I would recommend that pediatricians continue to use their EHRs to improve patient care; help EHR vendors improve their products; and not continue to participate in Stage 2 of the EHR Incentive Program. As time passes, if few providers are able to attest to Stage 2 meaningful use, the EHR Incentive Program will need to be modified or perhaps even abandoned altogether.

Just the acquisition and use of a reasonable EHR should be “meaningful” enough for everyone.


 Stage 2 Meaningful Use: Core and Menu objectives

17 Core Objectives

1. Use computerized provider order entry (CPOE) for medication, laboratory, and radiology orders.

2. Generate and transmit permissible prescriptions electronically (eRx).

3. Record demographic information.

4. Record and chart changes in vital signs.

5. Record smoking status for patients 13 years old or older.

6. Use clinical decision support to improve performance on high-priority health conditions.

7. Provide patients the ability to view online, download, and transmit their health information.

8. Provide clinical summaries for patients for reach office visit.

9. Protect electronic health information created or maintained by the Certified EHR Technology.

10. Incorporate clinical lab-test results into Certified EHR Technology.

11. Generate lists of patients by specific conditions to use for quality improvement, reduction of disparities, research, or outreach.

12. Use clinically relevant information to identify patients who should receive reminders for preventive/follow-up care.

13. Use certified EHR technology to identify patient-specific education resources.

14. Perform medication reconciliation.

15. Provide summary of care record for each transition of care or referral.

16. Submit electronic data to immunization registries.

17. Use secure electronic messaging to communicate with patients on relevant health information.

6 Menu Objectives

1. Submit electronic syndromic surveillance data to public health agencies.

2. Record electronic notes in patient records.

3. Imaging results accessible through CEHRT.

4. Record patient family health history.

5. Identify and report cancer cases to a state cancer registry.

6. Identify and report specific cases to a specialized registry (other than a cancer registry).

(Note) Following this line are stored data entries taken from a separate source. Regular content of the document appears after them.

Lemma inv_marked w th t : inv w → threads w !! th = Some (CMark t) →
  inv (upd w (λ c, setHandles (withTenant c t (λ x, mkTenant (tOperation x) (tClosing x) true)) (handles c ∖ {[t]}))).
Proof.
  intros Hi Hth. destruct (in_threads _ Hi _ _ Hth) as [[R1 R2 R3 R4 R5 R6] _]. simpl in R6.
  specialize (R1 t eq_refl). specialize (R5 eq_refl t eq_refl). destruct (in_shared _ Hi) as [S1 S2 S3 S4 S5 S6 S7 S8 S9 S10 S11 S12].
  set (f := λ x : browserTenant, mkTenant (tOperation x) (tClosing x) true).
  assert (Hten : ∀ t', tenantOf (setHandles (withTenant (chr w) t f) (handles (chr w) ∖ {[t]})) t' = if decide (t = t') then f (tenantOf (chr w) t) else tenantOf (chr w) t').
  { intros t'. change (tenantOf (withTenant (chr w) t f) t' = if decide (t = t') then f (tenantOf (chr w) t) else tenantOf (chr w) t').
    rewrite tenant_alter. destruct (decide (t = t')); [rewrite decide_True by auto|rewrite decide_False by tauto]; done. }
  apply (inv_stay w th (CMark t)); try done.
  - split; try done.
    + intros t' b Hb. rewrite Hten. case_decide as Hd; [subst t'; simpl in Hb; congruence|]. by apply S4.
    + intros t'. simpl. rewrite elem_of_difference, elem_of_singleton, S7. destruct (decide (t = t')) as [<-|Hne].
      * rewrite lookup_alter_eq. split; [by intros [_ []]|]. intros (x & Hx & Hc). destruct (tenants (chr w) !! t); simplify_eq/=.
      * rewrite lookup_alter_ne by done. naive_solver.
    + intros t' s Hs. destruct (S8 t' s Hs) as (H1 & H2 & H3). assert (t ≠ t') by (intros ->; congruence).
      rewrite Hten, decide_False by done. split_and!; try done. simpl. set_solver.
    + intros t' x Hx. simpl in Hx. destruct (decide (t = t')) as [<-|]; [|rewrite lookup_alter_ne in Hx by done; by eapply S9].
      destruct R1 as [y Hy]. by eapply S9.
  - split; try done.
    + intros t' ?. by apply known_alter.
    + intros t' _ Hc. rewrite Hten. case_decide; [by subst|done].
    + unfold closedDown. simpl. intros (? & ? & -> & ?). set_solver.
    + intros _ t' Hne _. rewrite Hten, decide_False; [done|]. intros <-. by destruct Hne.
  - split; try done.
    + intros t' [= <-]. by apply known_alter.
    + intros _ t' [= <-]. rewrite Hten, decide_True by done. done.
  - intros t' Ht'. rewrite Hten. case_decide; [by subst|done].
Qed.
Definition shutTenants (c : chromium) : chromium :=
  setState (setHandles (setTenants c (map_imap (λ t x, Some (if bool_decide (t ∈ handles c) then mkTenant (tOperation x) (tClosing x) true else x)) (tenants c))) ∅) StateClosed.
Lemma marked_lookup c t : tenants (shutTenants c) !! t = (λ x, if bool_decide (t ∈ handles c) then mkTenant (tOperation x) (tClosing x) true else x) <$> tenants c !! t.
Proof. simpl. rewrite map_lookup_imap. by destruct (tenants c !! t). Qed.
Lemma marked_tenant c t : tOperation (tenantOf (shutTenants c) t) = tOperation (tenantOf c t) ∧ tClosing (tenantOf (shutTenants c) t) = tClosing (tenantOf c t).
Proof. unfold tenantOf. rewrite marked_lookup. destruct (tenants c !! t); [|done]. simpl. by case_bool_decide. Qed.
Lemma inv_shut_down w th : inv w → threads w !! th = Some FMark → inv (goto (releaseRuntime runtimeWeight (upd w shutTenants)) th FJoin).
Proof.
  intros Hi Hth. destruct (in_threads _ Hi _ _ Hth) as [[R1 R2 R3 R4 R5 R6] _]. destruct R6 as [Hctx Hm]. specialize (R2 eq_refl).
  destruct (in_shared _ Hi) as [S1 S2 S3 S4 S5 S6 S7 S8 S9 S10 S11 S12].
  assert (Hdown : closedDown (shutTenants (chr w))) by (by split_and!).
  eapply (inv_move w th FMark (Some FJoin)); try done.
  - split; try done.
    + simpl. rewrite Hm. split; [done|by intros [? ?]].
    + simpl. by rewrite Hctx.
    + intros t. change (tenants (chr _)) with (tenants (shutTenants (chr w))). rewrite marked_lookup. simpl. split; [set_solver|].
      intros (x & Hx & Hc). exfalso. destruct (tenants (chr w) !! t) as [y|] eqn:E; [|done]. simpl in Hx. case_bool_decide as Hin; simplify_eq/=.
      apply Hin, S7. eauto.
    + intros t s Hs. exfalso. destruct (S8 t s Hs) as (_ & _ & ?). congruence.
    + intros t x Hx. change (tenants (chr _)) with (tenants (shutTenants (chr w))) in Hx. rewrite marked_lookup in Hx. destruct (tenants (chr w) !! t) eqn:E; [|done].
      by eapply S9.
  - split; try done.
    + intros t [x Hx]. change (tenants (chr _)) with (tenants (shutTenants (chr w))). rewrite marked_lookup, Hx. eauto.
    + intros t _ Hc. change (tenantOf (chr _) t) with (tenantOf (shutTenants (chr w)) t). by rewrite (proj2 (marked_tenant (chr w) t)).
  - intros p' [= <-]. by split.
  - unfold permits. simpl. lia.
  - simpl. pose proof (in_gate _ Hi). unfold runtimeWeight in *. lia.
  - simpl. lia.
  - intros t _ Ht. change (tenantOf (chr _) t) with (tenantOf (shutTenants (chr w)) t). by rewrite (proj1 (marked_tenant (chr w) t)).
  - by intros p' t [= <-].
Qed.
(** The end of a start: the gate is given back, the state may have become idle. *)
Lemma inv_probed w th b i : inv w → threads w !! th = Some SProbe →
  inv (threadEnd (releaseRuntime runtimeWeight (upd w (λ c, setState (setPortHeld c b) (if i : bool then StateIdle else state c)))) th).
Proof.
  intros Hi Hth. destruct (in_threads _ Hi _ _ Hth) as [[R1 R2 R3 R4 R5 R6] _]. simpl in R6. destruct (in_shared _ Hi) as [S1 S2 S3 S4 S5 S6 S7 S8 S9 S10 S11 S12].
  assert (Hm : master (chr w) = None) by (destruct (master (chr w)) eqn:E; [|done]; destruct R6; apply S1; eauto).
  assert (Hctx : contexts (chr w) = ∅) by (destruct (decide (contexts (chr w) = ∅)) as [|Hn]; [done|by destruct R6; apply S2]).
  eapply (inv_move w th SProbe None); try done; simpl.
  - split; simpl; try done; rewrite ?Hm, ?Hctx; try done. destruct i; [by split; [|intros [? ?]]|]. by rewrite S1, Hm.
  - unfold permits. simpl. lia.
  - pose proof (in_gate _ Hi). unfold runtimeWeight in *. lia.
  - lia.
  - apply (in_done _ Hi).
Qed.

Abbreviations: CEHRT, certified electronic health record technology; EHR, electronic health record.

Centers for Medicare and Medicaid Services. Stage 2 Overview Tipsheet. Available at: Updated August 2012. Accessed October 20, 2014.   


Dr Schuman, section editor for Peds v2.0, is clinical assistant professor of pediatrics, Geisel School of Medicine at Dartmouth, Lebanon, New Hampshire, and editorial advisory board member of Contemporary Pediatrics. He has nothing to disclose in regard to affiliations with or financial interests in any organizations that may have an interest in any part of this article.